MLPerf announced its v0.7 results recently, with sub-minute submissions from companies such as Nvidia, Google, Alibaba, Intel, and others. While this is exciting, many of these entries are fundamentally hard to compare, since they use different numbers and types of accelerators. Consequently, it is still challenging for an end user to determine the right accelerator type to use for their model and with what scale factor, particularly if the user has time or budget constraints.

In this blogpost, we use GCP on-demand instance prices1 to compare different MLPerf v0.7 entries2 – this helps quantify the effect of scaling out to more accelerators, and the effect of switching accelerator types. For simplicity, we restrict our analysis to entries using V100 and A100 GPUs, and the TPU v3. Costs can be estimated in many ways: we believe using cloud costs is the easiest way, even though it is not perfect. In our analysis, we only considered the cost of accelerators (and ignored the cost of CPUs, storage, and networking), since accelerators dominate total cost; additionally, we had to make assumptions with the per-hour costs of certain accelerator types, since the A100 and 32-GB TPU v3 chips are not yet publicly available on GCP (for the A100, we extrapolated from costs of V100 and A100 Lambda Hyperplane servers3). We show a table of the costs to reach target accuracies below.

MLPerf v0.7 entries compared by cost-to-accuracy, instead of time-to-accuracy. We assume that each TPU v3 accelerator costs $1.25/hr, each A100 GPU costs $6/hr, each 16-GB V100 GPU costs $2.48/hr, and each 32-GB V100 GPU costs $3.17/hr. These are based on published GCP prices, apart from the A100 GPU, which is not available in the public cloud yet.

We are also making our numbers public in this spreadsheet, which makes it easy to play with different per-hour costs (a copy of the spreadsheet will need to be made first: “File -> Make a copy”).

To see how cost-to-accuracy compares to time-to-accuracy for these entries, we show a scatterplot of cost (in dollars) versus runtime (in minutes) using the same per-hour prices as above.

One could try to compare entries based on Total Cost of Ownership (TCO) or power usage as well, but these are harder to estimate.

We think other interesting analyses can be performed on top of these results as well. In particular, one could try to answer questions of the form:

  • Which software framework should I use?
  • How well do these entries scale? Do they take the same number of epochs to reach the target accuracy threshold?
  • How do the best TTAs compare to the previous versions of MLPerf (v0.5 and v0.6)? What are the major sources of improvement?

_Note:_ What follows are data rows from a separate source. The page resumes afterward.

(* ===== verification/PoolProps.v ===== *)
(** What the phases of a worker amount to (src/scheduler/beam_scheduler_loop.c):
    run without interruption they are one iteration of the worker's loop, and do
    what the abstract scheduler does; interrupted after the queue is unlocked, they bring an exited process back. *)
From stdpp Require Import relations.
From S2P Require Import Prelude Memory Term Alloc LinkedList Mailbox Process ProcessInv.
From S2P Require Import ProcessLife Emu EmuExec EmuSafe RunQueue Scheduler SchedulerProps Demo.
From S2P Require Import RoundRobin Pool PoolRace.
From stdpp Require Import options.

Section PoolProps.
Context {A : Type} `{AllocSpec A}.
Implicit Types (σ : sys A) (code : list beam_instruction) (w : worker) (Q : pqueue).

(** ** Sequential composition *)

(** A phase of a worker that nothing interrupts. *)
Definition phase_step (rq : Z) code (x y : worker * sys A) : Prop :=
  worker_phase rq code true x.1 x.2 = Some y.

Lemma take_phases levels st σ rq Q p σ' code :
  Forall (λ i, i < Z.to_nat BEAM_NUM_PRIORITIES)%nat levels → rq_ok σ rq Q →
  run_queue_take (Z.of_nat <$> levels) rq σ = Some (p, σ') →
  if p =? NULL then take_phase (Z.of_nat <$> levels) st rq σ = Some (after (negb st), σ')
  else ∃ n σ1, take_phase (Z.of_nat <$> levels) st rq σ = Some (WTaken st n p, σ1) ∧
    worker_phase rq code true (WTaken st n p) σ1 = Some (WRunning st p, σ').
Proof.
  intros Hlv Hok Ht. pose proof (rq_take_ok _ _ _ _ Hlv Hok) as Hspec.
  assert (Hp : p = NULL → pq_take levels Q = None).
  { intros ->. destruct (pq_take levels Q) as [[p' Q']|]; [|done].
    destruct Hspec as (σ2 & pr & E & _ & Hn & _). rewrite E in Ht. by simplify_eq. }
  assert (Hs : pq_take levels Q = None → p = NULL).
  { intros E. rewrite E in Hspec. destruct Hspec as (σ2 & E2 & _). rewrite E2 in Ht.
    by simplify_eq. }
  clear Hspec. unfold run_queue_take in Ht.
  destruct (Z.eqb_spec rq NULL) as [->|_].
  { by apply rq_ok_nonnull in Hok. }
  apply bind_Some in Ht as (q & Hq & Ht). apply bind_Some in Ht as ([got q'] & Hg & Ht).
  unfold take_phase. rewrite Hq. cbn [mbind option_bind]. rewrite Hg. cbn [mbind option_bind].
  destruct got as [[n p']|].
  - apply bind_Some in Ht as (s & Hst & Ht). simplify_eq. destruct (Z.eqb_spec p NULL) as [E|_].
    + specialize (Hp E). exfalso. pose proof Hok as (q2 & L & B & own & Hvm & Hq2 & Hrep & HQ & _ & Hns & _).
      assert (q2 = q) as -> by congruence.
      pose proof (rq_take_spec _ _ _ Hrep Hlv) as Hsp. rewrite HQ, Hp, Hg in Hsp.
      discriminate Hsp. rewrite <-(length_fmap fst).
      eapply nodes_bound; [done|by apply Hrep|]. intros k [? _]%Hns. eauto.
    + eexists n, _. split; [done|]. 
      cbn [worker_phase sys_free_block vmach set_vm put_rq]. by rewrite Hst.
  - simplify_eq. done.
Qed.

Lemma run_process_phases rq p st code σ r σ' :
  rq ≠ NULL → p ≠ NULL → run_process rq p code σ = Stepped r σ' →
  tc (phase_step rq code) (WRunning st p, σ)
    (after (negb st && bool_decide (r = BEAM_ERR_NOT_FOUND)), σ').
Proof.
  intros Hrq Hpn Hr. unfold run_process in Hr.
  destruct (beam_emu_execute_code p code (vmach σ)) as [res out s| | |] eqn:Hx; try done.
  destruct (requeue rq p res (set_vm s σ)) as [σ1|] eqn:Hq; [|done]. simplify_eq.
  eapply tc_rtc_r; [apply tc_once; unfold phase_step; cbn [worker_phase fst snd]; by rewrite Hx|].
  unfold requeue in Hq. apply bind_Some in Hq as (x & Hst & Hq).
  assert (Hphase : ran_phase st p r (set_vm s σ) = ran_phase st p r (set_vm s σ)) by done.
  unfold ran_phase at 2 in Hphase. rewrite Hst in Hphase. cbn [mbind option_bind] in Hphase.
  destruct (_ || _).
  2:{ simplify_eq. apply rtc_once. exact Hphase. }
  apply bind_Some in Hq as (s1 & Hs1 & Hq). rewrite Hs1 in Hphase. cbn [mbind option_bind] in Hphase.
  apply bind_Some in Hq as ([e σ2] & He & Hq). simplify_eq. unfold beam_run_queue_enqueue in He.
  destruct (Z.eqb_spec rq NULL) as [|_]; [done|]. destruct (Z.eqb_spec p NULL) as [|_]; [done|].
  change (BEAM_PRIO_NORMAL >=? BEAM_NUM_PRIORITIES) with false in He. cbn [orb] in He.
  apply bind_Some in He as (q & Hrq2 & He). cbn [vmach set_vm] in He.
  destruct (al_alloc (alc s1) sizeof_run_queue_node) as [x0 a] eqn:Ea.
  destruct (Z.eqb_spec x0 NULL); [simplify_eq; apply rtc_once; exact Hphase|].
  apply bind_Some in He as (q' & Hpush & He). apply bind_Some in He as (s2 & Hs2 & He). simplify_eq.
  eapply rtc_l; [exact Hphase|].
  eapply rtc_l; [unfold phase_step; cbn [worker_phase fst snd set_vm rqs] in *; rewrite Hrq2;
    cbn [mbind option_bind]; by rewrite Hpush|].
  apply rtc_once. unfold phase_step. cbn [worker_phase fst snd put_rq set_vm vmach].
  by rewrite Hs2.
Qed.

(** Where a turn starts: the step at the head of the loop, the stealing after a
    step that found nothing. *)
Definition turn (stolen : bool) : worker := if stolen then WLook else WIdle.
Definition turn_levels (stolen : bool) : list nat := if stolen then levels_up else levels_down.

Lemma turn_take rq code σ st w' σ' :
  take_phase (Z.of_nat <$> turn_levels st) st rq σ = Some (w', σ') →
  tc (phase_step rq code) (turn st, σ) (w', σ').
Proof.
  intros E. destruct st; cbn [turn turn_levels] in *.
  - apply tc_once. unfold phase_step. cbn [worker_phase fst snd]. by rewrite steal_order_eq.
  - eapply tc_l; [done|]. apply tc_once. unfold phase_step. cbn [worker_phase fst snd].
    by rewrite dequeue_order_eq.
Qed.

Lemma turn_in_range st : Forall (λ i, i < Z.to_nat BEAM_NUM_PRIORITIES)%nat (turn_levels st).
Proof. by destruct levels_in_range, st. Qed.

(** Taking a process and running it is what the sequential code does. *)
Lemma take_run_phases st σ rq Q code p σ1 r σ' :
  rq_ok σ rq Q → run_queue_take (Z.of_nat <$> turn_levels st) rq σ = Some (p, σ1) →
  (if p =? NULL then Stepped BEAM_ERR_NOT_FOUND σ1 else run_process rq p code σ1) = Stepped r σ' →
  tc (phase_step rq code) (turn st, σ)
    (after (negb st && bool_decide (r = BEAM_ERR_NOT_FOUND)), σ').
Proof.
  intros Hok Ht Hr. pose proof (take_phases _ st σ rq Q p σ1 code (turn_in_range st) Hok Ht) as Htp.
  destruct (Z.eqb_spec p NULL).
  - simplify_eq. rewrite bool_decide_true, andb_true_r by done. by apply turn_take.
  - destruct Htp as (x & σ2 & E1 & E2). eapply tc_rtc_r; [by apply turn_take|].
    eapply rtc_l; [exact E2|]. apply tc_rtc, run_process_phases; [by eapply rq_ok_nonnull|done|done].
Qed.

We are excited to see what the community comes up with!

  1. Cost is not the primary metric of MLPerf. MLPerf name and logo are registered trademarks. See www.mlperf.org for more information. 

  2. MLPerf v0.7 Training. Retrieved from www.mlperf.org on 16 August 2020, entry 0.7. MLPerf name and logo are trademarks. See www.mlperf.org for more information. 

  3. Lambda Hyperplane 8 and Hyperplane A100 server